[DESCRIPTION OF THE TASK] Within the entries below, find the portion that opens with the line containing "apply lookup_insert_ne. intros" and closes with the line containing "Lemma zip_extend (acc". Retype that portion exactly and only.

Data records
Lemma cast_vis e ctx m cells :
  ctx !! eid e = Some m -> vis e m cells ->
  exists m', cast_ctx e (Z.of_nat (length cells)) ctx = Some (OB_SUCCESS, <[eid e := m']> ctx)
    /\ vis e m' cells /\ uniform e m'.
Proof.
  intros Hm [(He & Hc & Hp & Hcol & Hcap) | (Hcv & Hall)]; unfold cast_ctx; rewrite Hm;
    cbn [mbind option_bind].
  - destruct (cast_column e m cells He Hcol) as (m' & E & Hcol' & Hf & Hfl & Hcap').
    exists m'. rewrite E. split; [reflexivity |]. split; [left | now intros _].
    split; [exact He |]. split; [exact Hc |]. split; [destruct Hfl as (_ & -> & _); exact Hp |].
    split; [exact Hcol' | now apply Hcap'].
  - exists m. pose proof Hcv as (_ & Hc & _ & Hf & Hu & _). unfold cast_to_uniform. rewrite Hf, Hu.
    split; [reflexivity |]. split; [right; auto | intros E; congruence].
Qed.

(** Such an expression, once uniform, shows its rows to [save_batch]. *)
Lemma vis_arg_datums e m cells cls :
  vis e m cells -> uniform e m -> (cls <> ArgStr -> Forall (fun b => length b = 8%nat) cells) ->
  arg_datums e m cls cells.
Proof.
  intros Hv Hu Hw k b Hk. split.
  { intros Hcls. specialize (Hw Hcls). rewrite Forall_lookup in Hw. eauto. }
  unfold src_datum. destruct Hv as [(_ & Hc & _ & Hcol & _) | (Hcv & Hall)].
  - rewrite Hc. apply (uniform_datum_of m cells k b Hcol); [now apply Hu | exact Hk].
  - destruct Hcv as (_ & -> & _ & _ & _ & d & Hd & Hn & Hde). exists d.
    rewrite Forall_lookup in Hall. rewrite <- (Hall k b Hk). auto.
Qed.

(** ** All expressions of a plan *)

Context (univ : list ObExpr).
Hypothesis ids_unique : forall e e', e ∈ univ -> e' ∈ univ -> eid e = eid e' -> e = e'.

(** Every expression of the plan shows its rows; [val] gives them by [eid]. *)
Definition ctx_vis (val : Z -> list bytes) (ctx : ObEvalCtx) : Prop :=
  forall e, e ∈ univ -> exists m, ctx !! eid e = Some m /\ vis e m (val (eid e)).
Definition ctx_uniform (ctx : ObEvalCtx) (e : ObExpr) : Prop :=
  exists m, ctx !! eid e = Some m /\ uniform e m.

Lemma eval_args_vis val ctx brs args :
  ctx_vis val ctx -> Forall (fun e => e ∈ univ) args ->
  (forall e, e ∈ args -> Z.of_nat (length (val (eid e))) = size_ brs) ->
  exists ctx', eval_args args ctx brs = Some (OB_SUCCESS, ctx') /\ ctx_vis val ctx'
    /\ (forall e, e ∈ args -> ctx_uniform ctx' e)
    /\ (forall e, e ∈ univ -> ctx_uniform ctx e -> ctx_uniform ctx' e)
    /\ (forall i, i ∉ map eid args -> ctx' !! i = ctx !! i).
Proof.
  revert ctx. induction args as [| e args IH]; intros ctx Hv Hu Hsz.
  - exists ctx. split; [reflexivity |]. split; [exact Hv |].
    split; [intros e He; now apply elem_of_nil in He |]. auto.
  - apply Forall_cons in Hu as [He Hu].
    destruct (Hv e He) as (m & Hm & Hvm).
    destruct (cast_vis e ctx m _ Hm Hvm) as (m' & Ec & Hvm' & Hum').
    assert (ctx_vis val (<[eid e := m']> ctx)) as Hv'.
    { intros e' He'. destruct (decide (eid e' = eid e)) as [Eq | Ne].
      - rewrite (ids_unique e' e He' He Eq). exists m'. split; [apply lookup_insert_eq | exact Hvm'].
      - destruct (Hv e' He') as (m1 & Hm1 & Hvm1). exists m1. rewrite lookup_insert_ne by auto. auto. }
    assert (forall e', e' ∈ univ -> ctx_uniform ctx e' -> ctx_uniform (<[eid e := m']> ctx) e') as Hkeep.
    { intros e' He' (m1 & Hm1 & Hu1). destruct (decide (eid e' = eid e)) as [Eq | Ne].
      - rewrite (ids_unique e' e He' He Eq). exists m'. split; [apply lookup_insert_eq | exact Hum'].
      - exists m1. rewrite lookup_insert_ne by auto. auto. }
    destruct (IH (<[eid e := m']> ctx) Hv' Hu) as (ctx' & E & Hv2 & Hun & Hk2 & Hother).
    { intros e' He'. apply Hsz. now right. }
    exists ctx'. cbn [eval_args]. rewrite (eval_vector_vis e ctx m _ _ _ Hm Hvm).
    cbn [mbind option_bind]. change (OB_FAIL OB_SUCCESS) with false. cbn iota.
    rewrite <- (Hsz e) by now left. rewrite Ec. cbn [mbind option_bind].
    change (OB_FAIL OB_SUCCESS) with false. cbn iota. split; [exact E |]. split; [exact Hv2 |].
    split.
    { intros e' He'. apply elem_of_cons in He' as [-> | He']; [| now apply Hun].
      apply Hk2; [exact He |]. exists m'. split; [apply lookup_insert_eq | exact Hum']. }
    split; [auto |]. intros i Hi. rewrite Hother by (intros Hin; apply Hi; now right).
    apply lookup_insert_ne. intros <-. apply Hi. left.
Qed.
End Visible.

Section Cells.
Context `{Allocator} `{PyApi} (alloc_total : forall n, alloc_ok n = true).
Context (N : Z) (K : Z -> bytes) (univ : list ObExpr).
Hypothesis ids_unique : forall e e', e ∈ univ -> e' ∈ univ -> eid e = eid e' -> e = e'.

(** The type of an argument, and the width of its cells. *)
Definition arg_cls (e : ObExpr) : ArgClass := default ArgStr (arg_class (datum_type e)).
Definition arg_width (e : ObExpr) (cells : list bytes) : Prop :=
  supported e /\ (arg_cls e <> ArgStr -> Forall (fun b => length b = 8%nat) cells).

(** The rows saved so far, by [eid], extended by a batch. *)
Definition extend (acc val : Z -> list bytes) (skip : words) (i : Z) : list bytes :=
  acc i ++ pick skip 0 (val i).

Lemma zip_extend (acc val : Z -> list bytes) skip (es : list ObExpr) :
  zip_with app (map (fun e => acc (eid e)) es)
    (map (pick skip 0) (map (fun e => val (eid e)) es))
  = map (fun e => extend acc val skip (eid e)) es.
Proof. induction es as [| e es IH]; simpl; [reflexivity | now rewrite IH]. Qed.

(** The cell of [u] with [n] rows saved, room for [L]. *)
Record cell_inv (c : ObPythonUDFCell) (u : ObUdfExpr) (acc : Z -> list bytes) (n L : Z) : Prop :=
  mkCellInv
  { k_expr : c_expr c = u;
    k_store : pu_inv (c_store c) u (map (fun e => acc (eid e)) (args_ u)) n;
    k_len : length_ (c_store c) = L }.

==

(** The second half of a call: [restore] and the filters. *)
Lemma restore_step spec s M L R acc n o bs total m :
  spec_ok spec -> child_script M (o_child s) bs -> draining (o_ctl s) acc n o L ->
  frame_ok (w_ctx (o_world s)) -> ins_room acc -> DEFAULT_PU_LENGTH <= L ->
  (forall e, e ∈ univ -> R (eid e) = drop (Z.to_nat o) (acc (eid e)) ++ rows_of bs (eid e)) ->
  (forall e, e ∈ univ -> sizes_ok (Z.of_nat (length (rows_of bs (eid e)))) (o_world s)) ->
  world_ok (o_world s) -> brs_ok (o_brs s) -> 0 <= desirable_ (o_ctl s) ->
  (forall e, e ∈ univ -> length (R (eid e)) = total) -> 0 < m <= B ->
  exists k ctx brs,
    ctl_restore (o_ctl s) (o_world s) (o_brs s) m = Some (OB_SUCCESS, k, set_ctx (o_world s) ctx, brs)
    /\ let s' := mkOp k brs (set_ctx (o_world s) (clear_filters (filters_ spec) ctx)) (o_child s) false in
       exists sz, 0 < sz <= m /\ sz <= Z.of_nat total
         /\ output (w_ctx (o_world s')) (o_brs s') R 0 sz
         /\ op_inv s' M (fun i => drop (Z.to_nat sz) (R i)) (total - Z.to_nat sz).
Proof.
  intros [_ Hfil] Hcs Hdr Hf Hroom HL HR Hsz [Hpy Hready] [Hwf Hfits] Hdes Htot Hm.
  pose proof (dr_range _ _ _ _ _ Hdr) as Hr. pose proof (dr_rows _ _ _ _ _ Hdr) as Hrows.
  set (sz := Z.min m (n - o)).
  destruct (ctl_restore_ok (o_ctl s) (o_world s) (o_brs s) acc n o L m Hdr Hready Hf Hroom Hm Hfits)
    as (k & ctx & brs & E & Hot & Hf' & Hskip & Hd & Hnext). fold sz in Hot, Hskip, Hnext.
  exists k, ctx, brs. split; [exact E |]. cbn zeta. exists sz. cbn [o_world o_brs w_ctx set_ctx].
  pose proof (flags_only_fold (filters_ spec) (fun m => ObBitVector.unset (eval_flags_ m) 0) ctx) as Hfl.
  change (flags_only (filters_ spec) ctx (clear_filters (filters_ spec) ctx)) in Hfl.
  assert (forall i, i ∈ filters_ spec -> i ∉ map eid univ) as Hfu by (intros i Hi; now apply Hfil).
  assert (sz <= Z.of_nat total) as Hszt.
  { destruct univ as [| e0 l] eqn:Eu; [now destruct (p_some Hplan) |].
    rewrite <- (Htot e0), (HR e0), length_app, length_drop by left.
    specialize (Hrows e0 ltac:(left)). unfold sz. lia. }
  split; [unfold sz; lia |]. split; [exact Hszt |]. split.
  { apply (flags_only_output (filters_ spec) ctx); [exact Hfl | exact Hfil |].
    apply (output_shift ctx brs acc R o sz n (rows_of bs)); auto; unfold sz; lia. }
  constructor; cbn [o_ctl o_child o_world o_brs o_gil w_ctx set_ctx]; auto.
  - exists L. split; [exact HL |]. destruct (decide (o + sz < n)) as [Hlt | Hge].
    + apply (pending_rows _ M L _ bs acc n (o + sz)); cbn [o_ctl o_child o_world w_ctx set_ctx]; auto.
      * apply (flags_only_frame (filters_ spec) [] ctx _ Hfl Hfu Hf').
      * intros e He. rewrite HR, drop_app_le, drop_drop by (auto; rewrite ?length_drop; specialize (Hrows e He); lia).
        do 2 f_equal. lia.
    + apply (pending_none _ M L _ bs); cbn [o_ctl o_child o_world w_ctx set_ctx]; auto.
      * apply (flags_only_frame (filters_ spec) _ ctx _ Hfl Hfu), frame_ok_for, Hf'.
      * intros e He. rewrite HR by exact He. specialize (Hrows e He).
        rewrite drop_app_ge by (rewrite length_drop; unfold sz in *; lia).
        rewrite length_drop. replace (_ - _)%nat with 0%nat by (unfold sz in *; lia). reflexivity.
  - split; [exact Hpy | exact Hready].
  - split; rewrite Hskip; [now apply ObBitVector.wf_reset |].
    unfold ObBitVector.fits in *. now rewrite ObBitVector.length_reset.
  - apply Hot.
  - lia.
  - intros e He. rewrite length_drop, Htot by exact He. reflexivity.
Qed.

...

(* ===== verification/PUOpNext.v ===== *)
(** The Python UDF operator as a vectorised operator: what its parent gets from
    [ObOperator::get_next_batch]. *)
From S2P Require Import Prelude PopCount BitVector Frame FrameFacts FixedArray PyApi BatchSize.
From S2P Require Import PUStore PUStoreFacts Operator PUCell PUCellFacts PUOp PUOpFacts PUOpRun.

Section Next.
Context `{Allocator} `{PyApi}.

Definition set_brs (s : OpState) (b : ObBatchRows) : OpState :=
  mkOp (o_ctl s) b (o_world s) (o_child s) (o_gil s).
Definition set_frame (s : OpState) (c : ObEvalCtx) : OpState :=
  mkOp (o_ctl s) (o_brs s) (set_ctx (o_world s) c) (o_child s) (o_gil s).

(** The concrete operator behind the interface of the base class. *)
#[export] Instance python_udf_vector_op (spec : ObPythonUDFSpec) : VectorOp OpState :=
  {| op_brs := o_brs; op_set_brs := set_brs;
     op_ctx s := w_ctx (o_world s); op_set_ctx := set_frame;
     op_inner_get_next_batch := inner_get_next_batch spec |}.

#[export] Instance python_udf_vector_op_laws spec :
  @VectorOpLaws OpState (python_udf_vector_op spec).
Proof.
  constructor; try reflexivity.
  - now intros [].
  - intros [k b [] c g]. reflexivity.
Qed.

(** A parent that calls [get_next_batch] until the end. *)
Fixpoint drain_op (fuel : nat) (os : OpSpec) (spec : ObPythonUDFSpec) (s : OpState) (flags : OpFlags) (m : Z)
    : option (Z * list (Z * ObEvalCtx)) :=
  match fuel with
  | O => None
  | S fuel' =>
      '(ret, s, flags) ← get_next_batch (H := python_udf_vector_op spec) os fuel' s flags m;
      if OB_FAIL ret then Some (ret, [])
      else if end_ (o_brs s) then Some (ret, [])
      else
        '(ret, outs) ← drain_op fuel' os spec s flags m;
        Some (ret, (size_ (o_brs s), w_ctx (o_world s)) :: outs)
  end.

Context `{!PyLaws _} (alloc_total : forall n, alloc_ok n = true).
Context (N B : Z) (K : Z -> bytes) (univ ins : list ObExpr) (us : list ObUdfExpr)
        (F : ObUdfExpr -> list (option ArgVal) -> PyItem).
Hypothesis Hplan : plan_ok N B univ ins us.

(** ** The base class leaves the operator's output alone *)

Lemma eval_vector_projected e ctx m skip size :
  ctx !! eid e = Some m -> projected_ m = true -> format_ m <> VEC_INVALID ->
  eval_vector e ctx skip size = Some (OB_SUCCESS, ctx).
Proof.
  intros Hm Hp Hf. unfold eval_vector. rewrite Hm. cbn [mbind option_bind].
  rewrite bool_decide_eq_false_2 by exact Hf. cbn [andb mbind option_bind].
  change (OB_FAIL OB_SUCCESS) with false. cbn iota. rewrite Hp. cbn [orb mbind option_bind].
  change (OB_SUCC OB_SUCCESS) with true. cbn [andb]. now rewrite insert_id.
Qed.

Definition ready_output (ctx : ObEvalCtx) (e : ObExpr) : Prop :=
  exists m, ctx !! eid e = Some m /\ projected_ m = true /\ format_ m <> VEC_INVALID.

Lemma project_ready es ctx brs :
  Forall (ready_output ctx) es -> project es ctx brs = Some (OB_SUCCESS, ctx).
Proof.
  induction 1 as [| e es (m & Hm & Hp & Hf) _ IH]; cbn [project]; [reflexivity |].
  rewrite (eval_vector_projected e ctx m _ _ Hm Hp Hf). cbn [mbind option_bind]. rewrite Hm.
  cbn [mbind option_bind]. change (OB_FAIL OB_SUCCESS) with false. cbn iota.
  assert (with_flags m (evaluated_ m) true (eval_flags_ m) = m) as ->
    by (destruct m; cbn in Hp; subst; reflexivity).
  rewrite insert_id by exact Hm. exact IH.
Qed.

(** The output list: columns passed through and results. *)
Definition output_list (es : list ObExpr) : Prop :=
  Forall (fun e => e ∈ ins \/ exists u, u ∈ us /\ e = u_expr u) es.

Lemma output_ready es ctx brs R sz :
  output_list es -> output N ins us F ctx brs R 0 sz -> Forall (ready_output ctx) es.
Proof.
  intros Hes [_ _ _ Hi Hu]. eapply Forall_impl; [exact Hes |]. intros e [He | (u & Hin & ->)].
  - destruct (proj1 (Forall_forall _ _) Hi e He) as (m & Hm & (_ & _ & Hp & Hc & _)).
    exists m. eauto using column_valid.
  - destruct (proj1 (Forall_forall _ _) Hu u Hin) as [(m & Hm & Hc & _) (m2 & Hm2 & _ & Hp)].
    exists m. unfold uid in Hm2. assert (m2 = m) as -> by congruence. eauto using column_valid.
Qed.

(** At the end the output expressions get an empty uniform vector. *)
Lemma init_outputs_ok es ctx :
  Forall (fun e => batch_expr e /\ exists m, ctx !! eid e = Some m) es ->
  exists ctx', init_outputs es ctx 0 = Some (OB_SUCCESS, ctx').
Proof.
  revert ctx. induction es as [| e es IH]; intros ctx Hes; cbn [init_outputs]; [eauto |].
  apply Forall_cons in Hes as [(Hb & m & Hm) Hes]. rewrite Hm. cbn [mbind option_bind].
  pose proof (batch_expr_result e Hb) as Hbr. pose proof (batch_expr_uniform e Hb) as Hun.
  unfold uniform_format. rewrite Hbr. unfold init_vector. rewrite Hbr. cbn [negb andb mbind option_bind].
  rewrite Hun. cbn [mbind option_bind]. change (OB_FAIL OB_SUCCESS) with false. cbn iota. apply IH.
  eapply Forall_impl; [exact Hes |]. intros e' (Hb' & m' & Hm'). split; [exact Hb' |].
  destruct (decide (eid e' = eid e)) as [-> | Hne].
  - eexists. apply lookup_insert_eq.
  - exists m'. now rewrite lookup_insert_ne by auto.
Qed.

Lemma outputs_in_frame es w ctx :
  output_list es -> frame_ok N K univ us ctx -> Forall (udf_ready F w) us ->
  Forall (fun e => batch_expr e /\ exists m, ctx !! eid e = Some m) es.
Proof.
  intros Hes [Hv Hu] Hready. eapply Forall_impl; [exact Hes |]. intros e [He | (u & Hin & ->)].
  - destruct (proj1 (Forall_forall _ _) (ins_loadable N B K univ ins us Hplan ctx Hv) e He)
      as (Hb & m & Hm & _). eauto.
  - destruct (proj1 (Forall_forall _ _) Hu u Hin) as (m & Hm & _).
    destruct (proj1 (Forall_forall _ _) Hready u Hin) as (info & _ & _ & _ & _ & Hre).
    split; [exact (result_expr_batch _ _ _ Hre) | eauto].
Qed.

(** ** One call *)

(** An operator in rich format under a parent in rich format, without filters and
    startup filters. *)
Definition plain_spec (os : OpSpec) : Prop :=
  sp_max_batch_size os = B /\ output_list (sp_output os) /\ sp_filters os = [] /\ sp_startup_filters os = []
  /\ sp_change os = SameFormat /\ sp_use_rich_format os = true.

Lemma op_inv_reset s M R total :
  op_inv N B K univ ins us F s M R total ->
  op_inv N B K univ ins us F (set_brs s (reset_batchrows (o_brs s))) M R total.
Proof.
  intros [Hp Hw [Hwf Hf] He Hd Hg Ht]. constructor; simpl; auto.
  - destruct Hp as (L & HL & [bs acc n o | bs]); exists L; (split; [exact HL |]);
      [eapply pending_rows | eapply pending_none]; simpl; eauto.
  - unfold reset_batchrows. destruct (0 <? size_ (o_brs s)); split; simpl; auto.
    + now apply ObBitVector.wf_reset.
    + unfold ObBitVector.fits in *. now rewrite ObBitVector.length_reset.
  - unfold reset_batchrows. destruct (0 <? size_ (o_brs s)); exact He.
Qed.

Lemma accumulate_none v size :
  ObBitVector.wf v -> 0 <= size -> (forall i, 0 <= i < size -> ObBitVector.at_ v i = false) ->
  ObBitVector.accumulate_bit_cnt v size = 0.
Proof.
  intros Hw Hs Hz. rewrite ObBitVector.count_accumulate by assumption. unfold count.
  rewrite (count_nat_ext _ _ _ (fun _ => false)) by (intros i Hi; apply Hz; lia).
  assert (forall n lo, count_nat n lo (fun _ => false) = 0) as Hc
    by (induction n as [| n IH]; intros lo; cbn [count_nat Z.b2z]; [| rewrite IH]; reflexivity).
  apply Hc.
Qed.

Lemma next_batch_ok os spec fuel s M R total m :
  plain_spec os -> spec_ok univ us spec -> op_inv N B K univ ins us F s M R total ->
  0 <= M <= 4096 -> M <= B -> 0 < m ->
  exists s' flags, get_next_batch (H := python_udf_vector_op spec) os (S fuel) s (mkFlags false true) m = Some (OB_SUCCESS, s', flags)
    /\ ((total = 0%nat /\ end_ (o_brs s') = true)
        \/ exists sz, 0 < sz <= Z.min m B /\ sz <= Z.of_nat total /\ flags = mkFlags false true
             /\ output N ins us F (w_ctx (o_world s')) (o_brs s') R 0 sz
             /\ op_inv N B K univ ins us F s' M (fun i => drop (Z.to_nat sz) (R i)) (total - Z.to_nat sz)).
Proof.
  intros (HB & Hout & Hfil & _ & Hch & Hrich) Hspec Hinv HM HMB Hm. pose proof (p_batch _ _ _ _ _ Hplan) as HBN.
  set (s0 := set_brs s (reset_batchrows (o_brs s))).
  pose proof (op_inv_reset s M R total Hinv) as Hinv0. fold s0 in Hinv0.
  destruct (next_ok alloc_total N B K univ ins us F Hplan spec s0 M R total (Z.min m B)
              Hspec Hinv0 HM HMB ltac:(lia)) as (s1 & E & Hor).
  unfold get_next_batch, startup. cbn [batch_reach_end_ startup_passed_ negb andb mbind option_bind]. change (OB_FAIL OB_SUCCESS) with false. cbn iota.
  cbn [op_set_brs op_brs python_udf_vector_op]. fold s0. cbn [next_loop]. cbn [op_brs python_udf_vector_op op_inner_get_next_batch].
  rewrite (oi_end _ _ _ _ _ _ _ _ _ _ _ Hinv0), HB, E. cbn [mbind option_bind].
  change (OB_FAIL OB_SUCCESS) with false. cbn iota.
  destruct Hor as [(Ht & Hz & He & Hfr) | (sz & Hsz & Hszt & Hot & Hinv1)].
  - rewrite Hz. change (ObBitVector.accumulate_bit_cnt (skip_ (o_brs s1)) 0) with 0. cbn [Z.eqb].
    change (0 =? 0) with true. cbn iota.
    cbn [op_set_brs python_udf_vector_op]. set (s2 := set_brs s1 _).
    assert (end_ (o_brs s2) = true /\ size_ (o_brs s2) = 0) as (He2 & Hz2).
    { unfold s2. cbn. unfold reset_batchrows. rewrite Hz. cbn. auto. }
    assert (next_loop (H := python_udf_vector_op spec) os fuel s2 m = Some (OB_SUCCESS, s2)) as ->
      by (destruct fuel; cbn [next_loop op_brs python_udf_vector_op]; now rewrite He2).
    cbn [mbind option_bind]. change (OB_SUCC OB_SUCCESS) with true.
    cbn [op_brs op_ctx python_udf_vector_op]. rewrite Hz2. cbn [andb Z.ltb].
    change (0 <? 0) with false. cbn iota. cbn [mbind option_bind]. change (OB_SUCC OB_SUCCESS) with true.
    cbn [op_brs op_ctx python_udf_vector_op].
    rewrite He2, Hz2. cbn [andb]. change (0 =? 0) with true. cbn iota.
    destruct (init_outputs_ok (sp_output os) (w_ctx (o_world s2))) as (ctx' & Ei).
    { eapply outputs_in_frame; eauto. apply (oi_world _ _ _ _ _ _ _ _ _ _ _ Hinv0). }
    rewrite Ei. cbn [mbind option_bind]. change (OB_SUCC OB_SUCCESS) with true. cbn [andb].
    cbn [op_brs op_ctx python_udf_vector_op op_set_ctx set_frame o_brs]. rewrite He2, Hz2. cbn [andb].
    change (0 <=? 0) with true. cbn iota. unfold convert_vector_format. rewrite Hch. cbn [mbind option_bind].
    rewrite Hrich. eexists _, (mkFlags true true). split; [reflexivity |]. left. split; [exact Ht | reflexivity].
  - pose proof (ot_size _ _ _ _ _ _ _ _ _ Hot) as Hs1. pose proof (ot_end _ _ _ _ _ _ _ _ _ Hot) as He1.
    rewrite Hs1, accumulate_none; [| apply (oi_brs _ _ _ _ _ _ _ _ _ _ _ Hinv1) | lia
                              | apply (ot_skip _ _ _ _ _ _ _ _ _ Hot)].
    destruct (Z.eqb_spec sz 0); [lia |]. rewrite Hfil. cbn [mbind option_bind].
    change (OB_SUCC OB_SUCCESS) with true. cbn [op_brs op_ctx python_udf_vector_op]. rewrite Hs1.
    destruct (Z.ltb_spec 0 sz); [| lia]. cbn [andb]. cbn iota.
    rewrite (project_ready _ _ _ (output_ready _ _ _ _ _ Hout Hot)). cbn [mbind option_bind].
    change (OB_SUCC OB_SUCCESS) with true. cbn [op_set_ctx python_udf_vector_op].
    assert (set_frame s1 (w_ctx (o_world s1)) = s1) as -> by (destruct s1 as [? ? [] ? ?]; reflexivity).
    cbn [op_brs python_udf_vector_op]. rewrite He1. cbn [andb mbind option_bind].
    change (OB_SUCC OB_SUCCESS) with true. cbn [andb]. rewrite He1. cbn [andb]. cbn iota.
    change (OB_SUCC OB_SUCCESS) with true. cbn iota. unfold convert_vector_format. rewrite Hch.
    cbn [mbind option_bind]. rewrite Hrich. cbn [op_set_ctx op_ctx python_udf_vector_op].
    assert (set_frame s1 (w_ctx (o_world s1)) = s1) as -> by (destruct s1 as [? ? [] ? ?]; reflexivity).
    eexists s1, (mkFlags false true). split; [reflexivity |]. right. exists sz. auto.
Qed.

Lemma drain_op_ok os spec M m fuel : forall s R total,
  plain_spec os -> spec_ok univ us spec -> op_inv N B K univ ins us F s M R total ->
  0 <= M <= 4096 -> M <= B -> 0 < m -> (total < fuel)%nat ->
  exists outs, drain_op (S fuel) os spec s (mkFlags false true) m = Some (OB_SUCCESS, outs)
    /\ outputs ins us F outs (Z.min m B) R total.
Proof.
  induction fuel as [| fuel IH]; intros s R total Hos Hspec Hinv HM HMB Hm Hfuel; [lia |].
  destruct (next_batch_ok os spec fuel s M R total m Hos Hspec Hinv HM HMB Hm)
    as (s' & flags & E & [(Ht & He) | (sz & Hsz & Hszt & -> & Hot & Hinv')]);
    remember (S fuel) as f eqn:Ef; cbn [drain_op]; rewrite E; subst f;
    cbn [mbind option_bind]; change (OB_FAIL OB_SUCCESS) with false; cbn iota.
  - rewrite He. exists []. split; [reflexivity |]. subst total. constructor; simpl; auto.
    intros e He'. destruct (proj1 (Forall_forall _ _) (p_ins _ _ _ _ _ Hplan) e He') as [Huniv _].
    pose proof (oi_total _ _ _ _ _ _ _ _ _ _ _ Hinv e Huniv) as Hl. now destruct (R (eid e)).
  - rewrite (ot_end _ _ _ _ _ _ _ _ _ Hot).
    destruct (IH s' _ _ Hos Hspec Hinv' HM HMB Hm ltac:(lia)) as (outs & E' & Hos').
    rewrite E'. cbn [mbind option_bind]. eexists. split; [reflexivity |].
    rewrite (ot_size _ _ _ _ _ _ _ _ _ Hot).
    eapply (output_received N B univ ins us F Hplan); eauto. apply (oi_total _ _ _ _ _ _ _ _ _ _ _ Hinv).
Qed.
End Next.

[ANSWER SPACE]
    apply lookup_insert_ne. intros <-. apply Hi. left.
Qed.
End Visible.

Section Cells.
Context `{Allocator} `{PyApi} (alloc_total : forall n, alloc_ok n = true).
Context (N : Z) (K : Z -> bytes) (univ : list ObExpr).
Hypothesis ids_unique : forall e e', e ∈ univ -> e' ∈ univ -> eid e = eid e' -> e = e'.

(** The type of an argument, and the width of its cells. *)
Definition arg_cls (e : ObExpr) : ArgClass := default ArgStr (arg_class (datum_type e)).
Definition arg_width (e : ObExpr) (cells : list bytes) : Prop :=
  supported e /\ (arg_cls e <> ArgStr -> Forall (fun b => length b = 8%nat) cells).

(** The rows saved so far, by [eid], extended by a batch. *)
Definition extend (acc val : Z -> list bytes) (skip : words) (i : Z) : list bytes :=
  acc i ++ pick skip 0 (val i).

Lemma zip_extend (acc val : Z -> list bytes) skip (es : list ObExpr) :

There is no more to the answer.